- Culture
- 18 Jun 09
In the first film we get Megan Fox dry humping a car. But now here’s Megan dry-humping a bike, shaking her hair out of motorcycle helmet in slow motion and pouting with lips that seem to have expanded since the first movie.
Regardless of how fondly the franchise is remembered by People of a Certain Age, Transformers has always represented the crassest, most craven rung of the entertainment industry. The original cartoon series existed purely to shift toy cars – toy cars that could niftily morph into robots – but toy cars, nonetheless.

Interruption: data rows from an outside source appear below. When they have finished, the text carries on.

(** * The Quranic: keyword and semantic search over a verse corpus

    A shallow embedding of [script.js].  JavaScript numbers are IEEE-754
    doubles and are modelled by Rocq's primitive binary64 floats, so that
    NaN, the two zeros, the infinities and rounding behave as in the
    browser.  The module-level variables of the script ([quranData],
    [allVersesWithEmbeddings], [embedder], [queryEmbeddingCache],
    [modelLoaded]) become the fields of an explicit [state]; a function
    that may throw returns a [completion].

    The file has four parts: the embedding of the program, the
    vocabulary in which its properties are stated, the main properties
    with their proofs, and further properties of the script. *)

From Stdlib Require Import ZArith Lia Bool Floats Ascii Sorted.
From stdpp Require Import gmap strings list fin_maps.

(* ===================================================================== *)
(** * Part I.  The program *)
(* ===================================================================== *)

(** ** JavaScript values that reach the search code *)

(** What a property of a parsed JSON record can hold, plus [undefined] for
    a property that is absent.  The corpus file stores an embedding as an
    array of numbers, and this is what [VArray] carries. *)
Inductive value :=
| VUndefined
| VNull
| VBoolean (b : bool)
| VNumber (x : float)
| VString (s : string)
| VArray (xs : list float)
| VObject.

(** [ToBoolean], the test behind [if (v)] and [v && ...]. *)
Definition ToBoolean (v : value) : bool :=
  match v with
  | VUndefined | VNull => false
  | VBoolean b => b
  | VNumber x => negb ((x =? 0)%float || is_nan x)
  | VString s => match s with EmptyString => false | String _ _ => true end
  | VArray _ | VObject => true
  end.

(** [Array.isArray]. *)
Definition Array_isArray (v : value) : bool :=
  match v with VArray _ => true | _ => false end.

(** The numbers of a value that has passed [Array.isArray]. *)
Definition elements (v : value) : list float :=
  match v with VArray xs => xs | _ => [] end.

(** [v[i]] used as an operand of [*]: reading past the end of an array gives
    [undefined], and [ToNumber(undefined)] is NaN. *)
Definition at_index (v : list float) (i : nat) : float := nth i v nan.

(** [arr.slice(0, end)] for an integer [end]: a negative [end] counts from
    the end of the array, and the bounds are clamped to the array. *)
Definition slice0 {A : Type} (arr : list A) (end_ : Z) : list A :=
  let len := Z.of_nat (length arr) in
  let final := if (end_ <? 0)%Z then Z.max (len + end_) 0 else Z.min end_ len in
  firstn (Z.to_nat final) arr.

(** ** [Array.prototype.sort] with a comparison function

    The language fixes the result of [sort] only when the comparison
    function is consistent: the result is then the stable sorted
    permutation.  The sequence of comparisons is left to the engine; the
    embedding uses a stable insertion sort.  [SortCompare] is the
    language's wrapper around the user's function: a NaN answer counts
    as [+0], that is, as "equal".  Where the function is not consistent
    (a NaN score among numbers) the order is the engine's own and can
    differ from the one the insertion sort picks: the theorems on such
    lists use only that the result holds the same elements as the
    input. *)
Section ArraySort.
Context {A : Type}.
Variable comparefn : A -> A -> float.

Definition SortCompare (x y : A) : float :=
  let v := comparefn x y in
  if is_nan v then 0%float else v.

(** [x] comes from the left of every element of [sorted]: it moves right
    only past elements that [SortCompare] puts strictly before it. *)
Fixpoint sort_insert (x : A) (sorted : list A) : list A :=
  match sorted with
  | [] => [x]
  | y :: rest =>
      if (0 <? SortCompare x y)%float
      then y :: sort_insert x rest
      else x :: y :: rest
  end.

Fixpoint Array_sort (arr : list A) : list A :=
  match arr with
  | [] => []
  | x :: rest => sort_insert x (Array_sort rest)
  end.
End ArraySort.

(** ** The corpus file and the flattened verse list *)

Module verse.
(** A verse as stored in [quran_with_embeddings.json]. *)
Record t := {
  id : Z;
  text : string;
  translation : string;
  embedding : value
}.
End verse.

Module surah.
(** A chapter as stored in [quran_with_embeddings.json]. *)
Record t := {
  name : string;
  transliteration : string;
  translation : string;
  type : string;
  total_verses : Z;
  verses : list verse.t
}.
End surah.

(** [quranData.surahs]. *)
Definition corpus := list surah.t.

(** An element of [allVersesWithEmbeddings]. *)
Record Verse := {
  surah_id : Z;
  surah_name : string;
  surah_english : string;
  verse_id : Z;
  text_arabic : string;
  text_translation : string;
  embedding : value
}.

(** The object pushed by the inner [forEach] of [loadQuranData]. *)
Definition flat_record (s : surah.t) (surahIndex : nat) (v : verse.t) : Verse :=
  {| surah_id := Z.of_nat surahIndex + 1;
     surah_name := surah.name s;
     surah_english := surah.transliteration s;
     verse_id := verse.id v;
     text_arabic := verse.text v;
     text_translation := verse.translation v;
     embedding := verse.embedding v |}.

(** [surah.verses.forEach(verse => allVersesWithEmbeddings.push(...))]. *)
Definition push_verses (s : surah.t) (surahIndex : nat) (acc : list Verse) : list Verse :=
  fold_left (fun acc v => acc ++ [flat_record s surahIndex v]) (surah.verses s) acc.

(** [surahs.forEach((surah, surahIndex) => ...)], from index [surahIndex]
    on, pushing onto [acc]. *)
Fixpoint push_surahs (surahs : corpus) (surahIndex : nat) (acc : list Verse) : list Verse :=
  match surahs with
  | [] => acc
  | s :: rest => push_surahs rest (S surahIndex) (push_verses s surahIndex acc)
  end.

(** ** Cosine similarity *)

(** The three accumulators of the loop in [cosineSimilarity]. *)
Record sums := { dotProduct : float; normA : float; normB : float }.

Definition cosine_step (a b : list float) (acc : sums) (i : nat) : sums :=
  {| dotProduct := (dotProduct acc + at_index a i * at_index b i)%float;
     normA := (normA acc + at_index a i * at_index a i)%float;
     normB := (normB acc + at_index b i * at_index b i)%float |}.

(** [for (let i = 0; i < a.length; i++) { ... }]. *)
Definition cosine_loop (a b : list float) : sums :=
  fold_left (cosine_step a b) (seq 0 (length a))
    {| dotProduct := 0; normA := 0; normB := 0 |}.

Definition cosineSimilarity (a b : list float) : float :=
  let s := cosine_loop a b in
  (dotProduct s / (PrimFloat.sqrt (normA s) * PrimFloat.sqrt (normB s)))%float.

(** ** The query embedding cache and the model *)

Inductive error :=
| ModelNotLoaded            (* new Error('AI model not loaded yet. Please wait...') *)
| EmbedderFailed (msg : string).  (* whatever the model call throws *)

Inductive completion (A : Type) :=
| Return (a : A)
| Throw (e : error).
Arguments Return {A} a.
Arguments Throw {A} e.

(** The feature-extraction pipeline.  Its answer may depend on how many
    times it has run before (first argument), so nothing below relies on
    the model being deterministic.  The answer is [Array.from(output.data)]. *)
Definition pipeline := nat -> string -> completion (list float).

(** What [queryEmbeddingCache[query]] can evaluate to when it is truthy:
    an array stored by an earlier call, or a property that the object
    literal [{}] inherits from [Object.prototype]. *)
Inductive cached :=
| CArray (xs : list float)
| CFunction (length_ : nat)   (* a built-in method; [length_] is its [length] *)
| CObjectPrototype.           (* the value of the [__proto__] accessor *)

(** The properties of [Object.prototype], which every object literal
    inherits. *)
Definition Object_prototype : list (string * cached) :=
  [ ("constructor", CFunction 1);
    ("hasOwnProperty", CFunction 1);
    ("isPrototypeOf", CFunction 1);
    ("propertyIsEnumerable", CFunction 1);
    ("toLocaleString", CFunction 0);
    ("toString", CFunction 0);
    ("valueOf", CFunction 0);
    ("__defineGetter__", CFunction 2);
    ("__defineSetter__", CFunction 2);
    ("__lookupGetter__", CFunction 1);
    ("__lookupSetter__", CFunction 1);
    ("__proto__", CObjectPrototype) ]%string.

Fixpoint assoc (key : string) (table : list (string * cached)) : option cached :=
  match table with
  | [] => None
  | (k, v) :: rest => if String.eqb key k then Some v else assoc key rest
  end.

(** [obj[key]] on the cache object: own properties first, then the
    prototype; [None] is [undefined]. *)
Definition property_get (own : gmap string (list float)) (key : string) : option cached :=
  match own !! key with
  | Some xs => Some (CArray xs)
  | None => assoc key Object_prototype
  end.

(** How [cosineSimilarity] sees its first argument: it reads [a.length] and
    [a[i]] only.  A function has no indexed properties, so each [a[i]] is
    [undefined] and multiplies to NaN; [Object.prototype] has no [length],
    and [0 < undefined] is false. *)
Definition as_vector (c : cached) : list float :=
  match c with
  | CArray xs => xs
  | CFunction n => repeat nan n
  | CObjectPrototype => []
  end.

(** ** What the page shows *)

(** An entry of the array returned by [semanticSearch]. *)
Record result := { verse_of : Verse; relevance : float }.

Inductive page :=
| Blank
| SurahList (surahs : corpus)
| Loading (message : string)
| NoResultsFound (hint : string)
| ErrorMessage (message : string)
| KeywordResults (found : nat) (searchTerm : string) (shown : list Verse)
| SemanticResults (searchTerm : string) (shown : list result).

(** ** The state of the script *)

Record state := {
  quranData : option corpus;
  allVersesWithEmbeddings : list Verse;
  embedder : option pipeline;
  queryEmbeddingCache : gmap string (list float);
  modelLoaded : bool;
  content : page;
  embedder_calls : nat   (* instrumentation: how often the model has run *)
}.

(** The script right after it is loaded. *)
Definition initial : state :=
  {| quranData := None;
     allVersesWithEmbeddings := [];
     embedder := None;
     queryEmbeddingCache := ∅;
     modelLoaded := false;
     content := Blank;
     embedder_calls := 0 |}.

Definition set_corpus (c : corpus) (flat : list Verse) (s : state) : state :=
  {| quranData := Some c;
     allVersesWithEmbeddings := flat;
     embedder := embedder s;
     queryEmbeddingCache := queryEmbeddingCache s;
     modelLoaded := modelLoaded s;
     content := content s;
     embedder_calls := embedder_calls s |}.

Definition set_embedder (p : pipeline) (s : state) : state :=
  {| quranData := quranData s;
     allVersesWithEmbeddings := allVersesWithEmbeddings s;
     embedder := Some p;
     queryEmbeddingCache := queryEmbeddingCache s;
     modelLoaded := true;
     content := content s;
     embedder_calls := embedder_calls s |}.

It seems only fitting that the Transformers movie empire – “In association with Hasbro” – has found itself under the stewardship of Michael Bay, the trashiest blockbuster merchant in all Hollywood. Mr. Bay, a director who, in cinematic terms, can’t play a note but who does know how to turn the amp up to 11, did a decent enough job on the 2007 film. What could go wrong?

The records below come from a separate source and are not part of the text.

(** The [for] loop inside the [try]: the first rejection leaves the loop
    and is logged.  The result is the records stored and whether an error
    was logged. *)
Fixpoint storeEach (activeSessions : list SessionId) (data : BrainwaveData)
    : list EegRecord * bool :=
  match activeSessions with
  | [] => ([], false)
  | session :: rest =>
      if addFails session then ([], true)
      else
        let '(stored, logged) := storeEach rest data in
        (recordFor data session :: stored, logged)
  end.

(** The body of the [try]; [None] is [storage.getActiveSessions]
    rejecting. *)
Definition storeReading (activeSessions : option (list SessionId))
    (data : BrainwaveData) : list EegRecord * bool :=
  match activeSessions with
  | Some sessions => storeEach sessions data
  | None => ([], true)
  end.

End Sink.

(** *** [POST /api/neurosky/connect] *)

Record Reply := mkReply {
  status : Z;
  success : bool;
  text : string
}.

Definition postConnect (ctor : CtorOutcome) (s : Sys) : Sys * Reply :=
  let '(s', outcome) := connect ctor s in
  match outcome with
  | Fulfilled => (s', mkReply 200 true "Connected to NeuroSky device")
  | Rejected err => (s', mkReply 500 false err)
  end.

End Route.

(** ** The device-status component: [getSignalQuality] *)

Module Client.

Record Badge := mkBadge {
  quality : string;
  color : string;
  level : nat
}.

(** [x >= y] on numbers. *)
Definition geq (x y : Q) : bool := Qle_bool y x.

Definition getSignalQuality (eegData : option BrainwaveData) : Badge :=
  match eegData with
  | None => mkBadge "No Signal" "bg-gray-500" 0
  | Some d =>
      let signalQuality := signalQuality d in
      if geq signalQuality 80 then mkBadge "Excellent" "bg-green-500" 5
      else if geq signalQuality 60 then mkBadge "Good" "bg-green-400" 4
      else if geq signalQuality 40 then mkBadge "Fair" "bg-yellow-500" 3
      else if geq signalQuality 20 then mkBadge "Poor" "bg-orange-500" 2
      else mkBadge "Very Poor" "bg-red-500" 1
  end.

End Client.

Well, quite a bit actually. As a sequel, Transformers: Revenge Of The Fallen suffers terribly from More Of The Same Syndrome, a dire affliction known to befall productions that spend too much time listening to bloody focus groups. So, in the first film we get Megan Fox dry humping a car. But now here’s Megan dry-humping a bike, shaking her hair out of motorcycle helmet in slow motion and pouting with lips that seem to have expanded since the first movie. Here’s Shia LaBeouf being even more adorably awkward around his comedy parents. He’s literally bursting with frustration. See! They’re giving people what they want.

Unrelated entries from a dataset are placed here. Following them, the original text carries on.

(* ===== verification/Prelude.v ===== *)
(** * Ensemble: a verified model of the peer-to-peer daemon

    Ensemble is a daemon that hosts services (a person's node, bots), each with an Ed25519
    key, an address derived from it and a Tor onion.  Peers find each other through a
    Kademlia table, prove their identities in a three-step handshake over Tor, exchange
    their network addresses under a shared key, and then chat and transfer files over
    libp2p streams.  This library translates the Go code under src/internal into
    executable definitions and proves what makes each part correct, and where it is not.

    ** How the code is rendered

    - A Go function that returns an error is a [result]; one constructor per error.
    - Integers are [Z] with Go's wrap-around written out ([u32], [i64], ...).
    - Time is in nanoseconds, durations saturate and wrap as in package time (GoStd.v); a
      function that reads the clock several times takes each reading as an argument.
    - Randomness and the answers of the system (a dial, a write, a directory) are arguments:
      a theorem for all of them is a theorem about every failure.
    - Stateful code passes its state; a conversation over a connection is a process
      ([Signaling.proc]) that sends and receives envelopes.  [Signaling.run] is all it can do
      against any peer, [Signaling.link] runs two processes over a reliable connection.
    - Libraries are classes of operations with the laws the program relies on (Crypto.v):
      Ed25519, RIPEMD-160, Base58, X25519, HKDF, AES-GCM, SHA-512, Argon2 and protobuf.
      Instances.v and [IPExchange.ToyKeys] satisfy every law, so no theorem is vacuous.
      SHA-256 is computed (Sha256.v).
    - Operations hold the code's locks from beginning to end unless the file says otherwise
      (Services.v models what happens between the registry's two critical sections).

    ** The files

    - GoStd.v: time, big-endian integers, channels, sort.Slice, strings.
      FilePath.v: filepath.Join, Clean and Base.
    - Protocol.v, Wire.v: internal/protocol (messages, framing, signed envelopes).
    - Identity.v: keypair.go and address.go.  X25519.v: x25519.go.
      Keystore.v: keystore.go, on a file system of directories and files; it is an instance
      of the interface [Services.KeystoreI] the registry is proved against.
    - Services.v: internal/services, the registry and its rollbacks, against interfaces of
      the keystore, the Tor engine ([Tor.v] gives it) and discovery ([Dht.v] gives it).
    - Tor.v: internal/tor, the engine's onions and their keys over the library that drives
      the Tor process.  Provider.v: provider.go, which fetches the Tor binary.
    - Handshake.v, IPExchange.v, Signaling.v, Session.v: internal/signaling, with
      performClientHandshake and the exchange of transport/connector.go and
      daemon/service_gate.go.
    - Connector.v: transport/nat.go and the connection flows of connector.go.  Peers.v: the
      table of connections and its limit.  Presence.v: presence.go and the reconnection.
    - Routing.v, Dht.v: internal/discovery, the table and the DHT.  Discovery.v: manager.go and
      mdns.go.
    - Merkle.v, Chunker.v, Sender.v, Receiver.v, Transfer.v, Progress.v: internal/filetransfer;
      Float.v has the floating-point numbers.
    - Events.v: internal/node/events.go.  Node.v: node.go.  Chat.v: internal/chat.
      Contacts.v: internal/contacts.
    - ApiAuth.v: internal/api/auth.go.  RegisterService.v: registerservice.go; Pending.v is
      the table of pending decisions it shares with Node.v.  Api.v: server.go.  ApiEvents.v:
      events.go and the client's end of it.
    - Wiring.v: the goroutine of daemon.go that starts once Tor is up, as a step relation with
      the clients of the API; a registration is one step.  Daemon.v: the rest of daemon.go's Start and listen,
      the sockets closed by Stop, and config.go.  Startup.v: the routing table of the last run and
      what the node is handed.  Shutdown.v: Stop, statement by statement, against the wiring and the
      clients.  Main.v: main.go.
    - Backend.v: internal/ui's backend.go, direct.go and grpc.go.  Screens.v: ui/screens and
      ui/components; Views.v: what they draw.  App.v: ui/app.go; AppSpec.v has its theorems.
      Conversation.v: the adapters of daemon.go, and two daemons with their interfaces.
      Delivery.v: the file transfer of daemon.go, and a file from one interface to the other's disk.

    ** What is shown

    - File transfer: a received file is the concatenation of chunks vouched for by the
      Merkle root; over a reliable stream with a working disk every transfer completes;
      the sender's window and counters stay in bounds; a proof binds a chunk up to a
      collision of SHA-256; a file chosen in one interface and accepted in the other is on the
      other's disk and shown as complete (Delivery.v).  Findings: inner nodes pass for leaves, the index is taken
      modulo a power of two, and the file name escapes the directory.  The progress shown is
      within its bounds (Progress.v).
    - Handshake: it succeeds only with the key behind the address, signing this session's
      nonce; a service answers and shows its addresses only after consent; two honest
      peers always finish, with each other's addresses.  Findings: signatures of the two roles
      are interchangeable, and a replay passes at the edge of the cache's lifetime.
    - Identity and storage: addresses, key conversion, and the key files (a key that was
      returned survives a restart and is never replaced).  Finding: a failed write blocks a name.
    - Discovery: the invariant of the table, the contracts of insertion and lookup, the rate
      limit, saving and loading, termination of the iterative lookup.  Findings: own
      announcements escape the limit; a record from the future blocks saving.
    - Services and API: the registry's contract with its rollbacks, the server's life, the
      gate of registered services, the exact condition of API authentication.
    - Events and chat: order and loss on the bus, bounded histories, delivery with
      acknowledgment; a message authenticates its author but no recipient.
    - Connections: a connection attempt ends in one of the listed states with what each
      step requires, the strategies are tried in order, and the table keeps its limit while
      every entry is connected.  Findings: failed entries are never evicted and
      reconnection skips the limit.
    - Tor: the engine implements a map from names to onions, and an onion keeps its address
      across restarts.  Finding: two concurrent first calls change it.
    - User decisions, over gRPC and in the node: each reaches the handler of the latest
      request it names, and no other; the event queue is bounded and drops the oldest.
    - Discovered peers are offered at most once, and a search prefers the local network.
      Contacts survive saving and loading; a save cut short loses them all.
    - The terminal interface: the backend over gRPC agrees with the one in the process
      up to the connection's failures; the interface never crashes, handling a message or
      drawing, unless the contact list shrinks; what is marked on the screen is what a key acts on;
      it leaves the splash screen; a request of a peer is shown and the decision
      reaches its handler (Node.v, Backend.v and App.v together); messages are listed, sent
      and acknowledged, from the one screen to the other (Conversation.v over Chat.v, Node.v, Backend.v and App.v).  Findings: a second request traps the prompt, events lose their types
      over gRPC, a conversation shows nothing before a resize, a peer can draw messages of the user.

    - The daemon: what a start leaves on every path, the sockets, the identity across restarts,
      and the command line with its administrator's key (Main.v over Daemon.v, ApiAuth.v and
      Keystore.v).  Once wired, every registered service is served with its own key on a running
      onion and admits whom its manifest allows (Wiring.v over Services.v, Tor.v and
      Signaling.v).  Findings: two orders of starting leave the daemon without services.
    - Starting and stopping: the routing table of the last run without its stale peers (Startup.v);
      the order in which Stop closes the parts, where it waits, and what it misses when the daemon
      is still being wired (Shutdown.v).
    - The Tor binary: only the binary of an archive with the right digest is run, and a good
      archive is installed.

    ** Bounds and fuel

    [Sender.fill_window] has fuel for every chunk not yet sent, and [Dht]'s lookup for its
    rounds; the theorems show these are enough.  [X25519.egcd] has 600 rounds, two per
    halving of a 256-bit number.  [FormatInt] has twenty digits, enough for 64 bits.  The
    sessions of Session.v and Chat.v end within the fuel their theorems name.

    ** What is not modelled

    libp2p and the Tor process, the generated protobuf code, styles, layout and text
    fields (classes of operations), gRPC itself (a connection that may fail before or
    after a call), the parsing of flags, HTTP, gzip and tar (arguments of Provider.v), and the
    tickers that call the pinger, the reconnection and the announcements, whose single rounds are
    modelled. *)

From Stdlib Require Export ZArith Lia List Permutation Sorted.
From Stdlib Require Export Strings.Byte.
From stdpp Require Export base tactics gmap strings list fin_maps.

Oh dear. If only the movieverse worked that way. The trouble with sticking to a successful formula is that an awful lot can get lost in the translation. The comedy shtick that punctuated the first installment feels forced here. The one-liners – “Damn, I’m good”, “Punk ass Decepticon” – must have read “insert witty one-liner here” on the actual screenplay. It would be an understatement to say that the new merchandise – a souped-up Megatron and a new Gremlin breed – is crowbarred into the mix.
Unhappily, the film never amounts to more than a Bunch of Stuff. See there’s this ancient Decepticon call Fallen and he’s like, hanging around the earth for millennia and stuff. And there’s this Tomb of the Primes and a Matrix key that has the power of the All Spark. Or maybe the power is within us all? Or something. It all gets so confusing that one character – loveable buffoon John Tuturro - almost breaks down on screen: “Beginning. Middle. End. Facts. Plot. Tell us”, he pleads. We know! We know!
Shia LaBeouf, as ever, looks like a proper movie star and keeps the chatter up, but he and the rest of the cast have nothing to do for Revenge Of The Fallen’s terminable last hour, a big robot-on-robot mash-up set against the pyramids. It’s spectacular, of course, but virtually impenetrable and utterly monotonous, like getting caught playing with a giant android and then being forced to smoke an entire box of them. By the end, even the explosions have lost all meaning.